(Dataset records)
>>>>

(* ===== verification/Sample.v ===== *)
(** * A small coordinator, to run the definitions on

    An environment whose components always answer, and worlds with a few transactions.  The
    witnesses of the theorems about transactions evaluate on these. *)

From S2P Require Import Prelude StateMachine DependencyTracker StateVisibility Grapher StateView Selection TxTypes CoordTypes World TxActions TxMachine.
Open Scope list_scope.

#[export] Instance sampleEnv : Env := {|
  env_transport _ _ := None;
  env_ResolveStatesForTransaction _ pa := Ok pa;
  env_IsBaseLedgerRevertRetryable _ := (true, EmptyString, None);
  env_keccak256 s := s;
  env_buildPublicTxSubmission _ _ := Ok "submission"%string;
  env_PrepareChainedPrivateTransaction _ _ _ _ := Ok None
|}.

Definition sampleConfig : TransactionConfig :=
  MkTransactionConfig "domain-key" SUBMITTER_COORDINATOR 5 10 100 3 1 1 1.

Definition samplePrivateTx (id : uuid) : PrivateTransaction :=
  MkPrivateTransaction id "domain" "0xc0ffee" SEND_TRANSACTION
    (Some (MkPreAssembly (MkTransactionSpecification "alice@node1" SEND_TRANSACTION EmptyString) [] [])) []
    None EmptyString None None None.

(** A transaction in the given state. *)
Definition sampleTx (id : uuid) (state : State) : coordinatorTransaction :=
  (freshTransaction sampleConfig 0 "alice@node1" "node1" "node2" (samplePrivateTx id))
    <| stateMachine := MkMachine state None 0%Z |>.

Definition sampleCoordinator : coordinatorFields :=
  MkCoordinatorFields "node2" COORDINATOR_ENDORSER ["node1"; "node2"]%string ["node1"; "node2"]%string 0 0 50 "key" false
    [] [] ∅ [].

Definition sampleWorld (txs : list coordinatorTransaction) (deps : dependencyTracker) : World :=
  MkWorld (list_to_map ((fun t => (pt_ID (pt t), t)) <$> txs)) ∅ (NewGrapher 5) deps ∅ ∅ sampleCoordinator
    [] [] [] ∅ ∅ 1000 0 0.

(** Transaction 2 is chained to transaction 1. *)
Definition sampleChain : dependencyTracker :=
  MkTracker ∅ ∅ (MkChained (AddPrerequisites ∅ 2%N [1%N]) ∅ ∅).

(** An assembly with the given plan. *)
Definition sampleAssembly (plan : list AttestationRequest) : TransactionPostAssembly :=
  MkPostAssembly (MkPostAssemblyProto AssembleTransactionResponse_OK EmptyString [] [] [] [] plan [] [] None None [])
    [] [] [] [] [].

Definition withAssembly (plan : list AttestationRequest) (t : coordinatorTransaction) : coordinatorTransaction :=
  t <| pt ::= fun p => p <| pt_PostAssembly := Some (sampleAssembly plan) |> |>.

<<<<

=== WORK ITEM ===
Write out each line above that contains the word "given".

=== RESPONSE AREA ===
(** A transaction in the given state. *)
(** An assembly with the given plan. *)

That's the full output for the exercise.